Sports

The greatest sports feats

NADIA COMANECI at the 1976 Olympics (Wikipedia).

LeBron James, certainly one of great greatest basketball players in history, remarked recently that Shohei Ohtani’s 2025 season with the Dodgers may be the greatest athletic feat ever.

He’s certain have enough insight to make some pretty creditable suggestions, and I have a few nominations of my own.

My first pick would be Wilt “The Stilt” Chamberlain, whose pro career included the Harlem Globetrotters, Philadelphia (later San Francisco/Golden State) Warriors, Philadelphia Warriors and Los Angeles Lakers.

He won two NBA championships (76ers and Lakers).
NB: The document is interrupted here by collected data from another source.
(* ===== verification/WorkerAuthOk.v ===== *)
(** * WorkerAuthOk: what it takes to look at an app (pkg/appworker/auth.go)

    The cookie against its signature, the client's address against headers that
    the client writes, and [authenticate]: who is let through, and that the cookie
    of an exchange opens the app it was given for and no other. *)

From S2P Require Import Prelude GoTime CommitPool Authz RunWorld Tokens Password Calls AppStore AppHandlers AppInternal WorkerClient WorkerRevoke WorkerAuth.

(** ** The cookie *)

(** The bytes of RawURLEncoding. *)
Definition url_byte (c : ascii) : bool := is_lower_byte c || is_upper_byte c || is_digit_byte c || Ascii.eqb c "-"%char || Ascii.eqb c "_"%char.
Lemma url_sextets : Forall (λ n, std_char (url_char (sextet_char n)) = Some (sextet_char n) ∧ url_byte (url_char (sextet_char n)) = true) (N.of_nat <$> seq 0 64).
Proof. apply Forall_forall. intros x Hx. cbn in Hx. repeat (apply elem_of_cons in Hx as [->|Hx]; [by vm_compute|]). by apply elem_of_nil in Hx. Qed.
Lemma url_sextet n : (n < 64)%N → std_char (url_char (sextet_char n)) = Some (sextet_char n) ∧ url_byte (url_char (sextet_char n)) = true.
Proof.
  intros Hn. pose proof url_sextets as H. rewrite Forall_forall in H. apply H. apply list_elem_of_fmap. exists (N.to_nat n). split; [lia|]. apply elem_of_seq. lia.
Qed.
Lemma RawURL_chars l : Forall (λ n, n < 64)%N l →
  from_url (list_str (url_char <$> str_list (chars l))) = Some (chars l) ∧ forall_byte url_byte (list_str (url_char <$> str_list (chars l))) = true.
Proof.
  induction 1 as [|n l Hn _ [IH1 IH2]]; [done|]. destruct (url_sextet n Hn) as [H1 H2]. cbn. rewrite H1. cbn. rewrite IH1. cbn. split; [done|]. by rewrite H2, IH2.
Qed.
Lemma RawURL_Encode_ok s : RawURL_Decode (RawURL_Encode s) = Some s ∧ forall_byte url_byte (RawURL_Encode s) = true.
Proof.
  unfold RawURL_Decode, RawURL_Encode. pose proof (Decode_Encode s) as Hd. destruct (Encode_sextets s) as (l & Hl & He & _). rewrite He in *.
  destruct (RawURL_chars l Hl) as [H1 H2]. split; [|done]. rewrite H1. cbn. by rewrite Hd.
Qed.
Lemma url_not_dot c : url_byte c = true → Ascii.eqb c "."%char = false.
Proof. intros H. destruct (Ascii.eqb_spec c "."%char) as [->|]; [|done]. by vm_compute in H. Qed.
Lemma cut_dot_app s t : forall_byte url_byte s = true → cut_dot (s +:+ String "."%char t) = Some (s, t).
Proof.
  induction s as [|c s IH]; intros H; [done|]. cbn in H. apply andb_prop in H as [Hc Hs]. rewrite str_app_cons. cbn. rewrite (url_not_dot _ Hc), (IH Hs). done.
Qed.
Lemma no_dot s : forall_byte url_byte s = true → contains "." s = false.
Proof.
  induction s as [|c s IH]; intros H; [done|]. cbn in H. apply andb_prop in H as [Hc Hs]. pose proof (url_not_dot _ Hc) as Hd. specialize (IH Hs).
  destruct c as [[] [] [] [] [] [] [] []]; by first [exact IH | vm_compute in Hd].
Qed.
Lemma cut_dot_Some s a b : cut_dot s = Some (a, b) → s = a +:+ String "."%char b.
Proof.
  revert a. induction s as [|c s IH]; intros a; [done|]. cbn. destruct (Ascii.eqb_spec c "."%char) as [->|].
  - by intros [= <- <-].
  - destruct (cut_dot s) as [[a' b']|]; cbn; [|done]. intros [= <- <-]. by rewrite str_app_cons, (IH a').
Qed.

Section Cookies.
Context `{CL : !CookieLib} `{CW : !CookieLaws}.
(** The MAC of the segment that carries [p] is in the value. *)
Definition signed_for (key value : string) (p : cookiePayload) : Prop :=
  ∃ segment mac raw, value = segment +:+ "." +:+ mac ∧ RawURL_Decode mac = Some (cookieMAC key segment) ∧ RawURL_Decode segment = Some raw ∧ unmarshal_payload raw = Ok p.
Lemma parse_signed key value p : parseCookie key value = Ok p → signed_for key value p ∧ cp_AppID p ≠ EmptyString ∧ cp_TokenID p ≠ EmptyString.
Proof.
  unfold parseCookie. destruct (cut_dot value) as [[segment mac]|] eqn:Ec; [|done]. destruct (_ || _); [done|]. destruct (RawURL_Decode mac) as [m|] eqn:Em; [|done].
  case_bool_decide as Hm; cbn [negb]; [|done]. destruct (RawURL_Decode segment) as [raw|] eqn:Er; [|done]. destruct (unmarshal_payload raw) as [q|] eqn:Eu; [|done].
  destruct (_ || _) eqn:Ee; [done|]. intros [= ->]. apply cut_dot_Some in Ec as ->. apply orb_false_iff in Ee as [Ee _]. apply orb_false_iff in Ee as [E1 E2].
  split; [|by destruct (cp_AppID p), (cp_TokenID p)]. exists segment, mac, raw. by subst m.
Qed.
Lemma sign_parse key app tok exp : forall_byte plain_byte app = true → forall_byte plain_byte tok = true → app ≠ EmptyString → tok ≠ EmptyString →
  in_int64 (Unix exp) = true → Unix exp ≠ 0%Z → parseCookie key (signCookie key app tok exp) = Ok (MkCookiePayload app tok (Unix exp)).
Proof.
  intros Ha Ht Hae Hte Hi Hz. pose proof (payload_text (MkCookiePayload app tok (Unix exp))) as Hpe. pose proof (hmac_text key (RawURL_Encode (marshal_payload (MkCookiePayload app tok (Unix exp))))) as Hme.
  change (cookieMAC key (RawURL_Encode (marshal_payload (MkCookiePayload app tok (Unix exp)))) ≠ EmptyString) in Hme. unfold parseCookie, signCookie. set (raw := marshal_payload _) in *. set (seg := RawURL_Encode raw) in *. set (m := cookieMAC key seg) in *.
  destruct (RawURL_Encode_ok raw) as [Hd Hu]. destruct (RawURL_Encode_ok m) as [Hdm Hum]. fold seg in Hd, Hu. change ("." +:+ RawURL_Encode m) with (String "."%char (RawURL_Encode m)).
  rewrite cut_dot_app by done. rewrite (no_dot _ Hum).
  assert (str_empty seg = false) as -> by (destruct seg eqn:E; [unfold RawURL_Decode in Hd; cbn in Hd; congruence|done]).
  assert (str_empty (RawURL_Encode m) = false) as -> by (destruct (RawURL_Encode m) eqn:E; [unfold RawURL_Decode in Hdm; cbn in Hdm; congruence|done]).
  cbn [orb]. rewrite Hdm, bool_decide_true by done. cbn [negb]. rewrite Hd. subst raw. rewrite payload_roundtrip by done. cbn.
  rewrite (proj2 (Z.eqb_neq _ _) Hz). by destruct app, tok.
Qed.
End Cookies.

(** ** The address *)

Section Client.
Context `{UT : !UnicodeTables} `{NL : !NetLib}.
Lemma first_untrusted_app t l l' e : first_untrusted t l = Some e → first_untrusted t (l ++ l') = Some e.
Proof. induction l as [|x l IH]; [done|]. cbn. by destruct (trust_Contains t (canonicalOrRaw x)). Qed.
Lemma xff_chain_app a b : xff_chain (a ++ b) = xff_chain a ++ xff_chain b.
Proof. unfold xff_chain. by rewrite bind_app, fmap_app, filter_app. Qed.
(** A client cannot choose the address it is counted under.  A peer that is
    not a trusted proxy is counted under its own address whatever the headers say;
    behind a trusted one, as soon as the entries appended on the right include an
    address that is not trusted, no header put in front of them changes anything. *)
Theorem client_address_pinned (t : ProxyTrust) (remote : string) (front appended : list string) :
  let peer := default (default remote (SplitHostPort remote)) (normalizeIP (default remote (SplitHostPort remote))) in
  (trust_Enabled t = false ∨ trust_Contains t peer = false → resolveClientIP t remote appended = peer) ∧
  (is_Some (first_untrusted t (drop (Z.to_nat (pt_Hops t - 1)) (reverse (xff_chain appended)))) →
    resolveClientIP t remote (front ++ appended) = resolveClientIP t remote appended).
Proof.
  intros peer. unfold resolveClientIP. fold peer. split.
  - intros [-> | ->]; [done|]. by rewrite orb_true_r.
  - intros [e He]. destruct (_ || _); [done|]. rewrite xff_chain_app, reverse_app, skipn_app.
    assert (Z.to_nat (pt_Hops t - 1) - length (reverse (xff_chain appended)) = 0)%nat as Hz.
    { destruct (Nat.le_gt_cases (Z.to_nat (pt_Hops t - 1)) (length (reverse (xff_chain appended)))); [lia|]. rewrite drop_ge in He by lia. done. }
    rewrite Hz, drop_0, He. by rewrite (first_untrusted_app _ _ _ _ He).
Qed.
End Client.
When with the Lakers he led the team to 33 consecutive wins and many other accolades and accomplishments, including being the first (and only) player ever to score 100 points in a game, and the first (and only) player ever to average 50 points a game in a season.

Perhaps just as important was the impact on how the basketball rule book was altered and how the game is played on all levels.

Due to his mastery (and 7-1 height) basketball lanes were widened, “offensive goal-tending” was banned, as was – believe it not – inbound passes over backboard. Additionally, free throw shooting now require that both feet remain at the line, since Wilt could “dunk” from there.

Next up is Nadia Comaneci, the Romanian gymnast who won seven Olympic gold medals, earning seven perfect (10.0) scores, starting in 1976 at the age of 14.

She dominated in an era of Cold War rivalries, in which politics influenced judges to sometimes change scores to alter the awarding of Olympic medals.

Nadia defected to the United States in 1989 and married American Olympic medalist Bart Conner. And to add to her resume, Nadia and Bart were the grand marshals of the 1993 Garden Grove Strawberry Festival Parade.